(Beginning of Task input)
(** Durations at which the two are compared: whole seconds, the ends of
    the range, and durations a nanosecond or two short of a whole second,
    from 2^22 to 2^25 seconds. *)
Definition samples : list Z :=
  [0; 1; 999999999; 1500000000; -1500000000; 120000000000;
   4194304999999999; 8388608999999999; 16777216999999998; 16777216999999999;
   -16777216999999999; 33554432999999997; 123456789123456789;
   9223372036854775807; -9223372036854775808]%Z.

End IEEE754.

(* ===================================================================== *)
(** ** The generic record model (package [libdns]) and [net/netip] *)
(* ===================================================================== *)

(** A [netip.Addr]: the zero value, an IPv4 address (32 bits) or an IPv6
    address (128 bits, with its zone). *)
Inductive Addr : Type :=
| AddrZero
| Addr4 (v : N)
| Addr6 (v : N) (zone : string).

(** [Addr.Is6]. *)
Definition Is6 (a : Addr) : bool :=
  match a with Addr6 _ _ => true | _ => false end.

(** [libdns.RR]. *)
Record RR : Type := mkRR {
  RR_Name : string;
  RR_TTL : Z;
  RR_Type : string;
  RR_Data : string
}.

(** The implementations of [libdns.Record] that the adapter switches on,
    and [libdns.RR] itself.  ([ProviderData] is left out: the adapter neither
    reads nor sets it.) *)
Inductive libRecord : Type :=
| Address (Name : string) (TTL : Z) (IP : Addr)
| CAA (Name : string) (TTL : Z) (Flags : Z) (Tag Value : string)
| CNAME (Name : string) (TTL : Z) (Target : string)
| MX (Name : string) (TTL : Z) (Preference : Z) (Target : string)
| NS (Name : string) (TTL : Z) (Target : string)
| SRV (Service Transport Name : string) (TTL : Z) (Priority Weight Port : Z) (Target : string)
| TXT (Name : string) (TTL : Z) (Text : string)
| Generic (rr : RR).

(** [libdns.RelativeName(fqdn, zone)]: trailing dots are ignored, the zone
    is cut off the end, and the apex is "@". *)
Definition RelativeName (fqdn zone : string) : string :=
  let rel := TrimSuffix (TrimSuffix (TrimSuffix fqdn ".") (TrimSuffix zone ".")) "." in
  if (rel =? "") && negb (fqdn =? "") && negb (zone =? "") then "@" else rel.

(** [libdns.AbsoluteName(name, zone)]: the apex ("" or "@") is the zone;
    a name that ends with a dot is absolute already and is returned as it
    is; any other name is prepended to the zone with a dot between. *)
Definition AbsoluteName (name zone : string) : string :=
  if zone =? "" then TrimDots name
  else if (name =? "") || (name =? "@") then zone
  else if HasSuffix name "." then name
  else name ++ "." ++ zone.

(* ===================================================================== *)
(** ** Provider records (the models) *)
(* ===================================================================== *)

Record IPFilter : Type := mkIPFilter {
  Count : string;
  GeoFilter : string;
  Order : string
}.

(** [ARecordValue]: one entry of the value of an A or AAAA record. *)
Record ARecordValue : Type := mkARecordValue {
  IP : string;
  Port : Z;
  Weight : Z;
  Country : string
}.

Record TXTRecordValue : Type := mkTXTRecordValue { Text : string }.
Record MXRecordValue : Type := mkMXRecordValue { MX_Host : string; MX_Priority : Z }.
Record CNAMERecordValue : Type := mkCNAMERecordValue {
  CNAME_Host : string; CNAME_HostHeader : string; CNAME_Port : Z }.
Record SRVRecordValue : Type := mkSRVRecordValue {
  SRV_Target : string; SRV_Port : Z; SRV_Priority : Z; SRV_Weight : Z }.
Record CAARecordValue : Type := mkCAARecordValue { CAA_Value : string; CAA_Tag : string }.
Record NSRecordValue : Type := mkNSRecordValue { NS_Host : string }.

(** The dynamic values an [any] of the adapter can hold.

    [encoding/json] decodes into an [any] one of: [nil], [bool], [float64]
    (here the rational it denotes), [string], [[]any] and [map[string]any]
    (here its entries).  The adapter itself stores the typed value structs
    ([arvancloudRecord]) and a [[]ARecordValue] ([DeleteRecords]). *)
Inductive any : Type :=
| Nil
| JBool (b : bool)
| JNumber (f : Q)
| JString (s : string)
| JArray (l : list any)
| JObject (m : list (string * any))
| VARecord (v : ARecordValue)
| VARecords (l : list ARecordValue)
| VTXT (v : TXTRecordValue)
| VMX (v : MXRecordValue)
| VCNAME (v : CNAMERecordValue)
| VSRV (v : SRVRecordValue)
| VCAA (v : CAARecordValue)
| VNS (v : NSRecordValue).

(** [arDNSRecord]. *)
Record arDNSRecord : Type := mkRecord {
  ID : string;
  Type_ : string;
  Name : string;
  Value : any;
  TTL : Z;
  Cloud : bool;
  IsProtected : bool;
  UpstreamHTTPS : string;
  IPFilterMode : option IPFilter
}.

(** The zero value [arDNSRecord{}]. *)
Definition zeroRecord : arDNSRecord :=
  mkRecord "" "" "" Nil 0 false false "" None.

(** [r] after the assignment [r.Value = v]. *)
Definition setValue (r : arDNSRecord) (v : any) : arDNSRecord :=
  mkRecord r.(ID) r.(Type_) r.(Name) v r.(TTL) r.(Cloud) r.(IsProtected)
           r.(UpstreamHTTPS) r.(IPFilterMode).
(End of Task input)
The range runs from the line above containing "(v : NSRecordValue)." to the line containing "Nil 0 false", inclusive. Restate those lines word for word and no others.

## Solution to the exercise
| VNS (v : NSRecordValue).

(** [arDNSRecord]. *)
Record arDNSRecord : Type := mkRecord {
  ID : string;
  Type_ : string;
  Name : string;
  Value : any;
  TTL : Z;
  Cloud : bool;
  IsProtected : bool;
  UpstreamHTTPS : string;
  IPFilterMode : option IPFilter
}.

(** The zero value [arDNSRecord{}]. *)
Definition zeroRecord : arDNSRecord :=
  mkRecord "" "" "" Nil 0 false false "" None.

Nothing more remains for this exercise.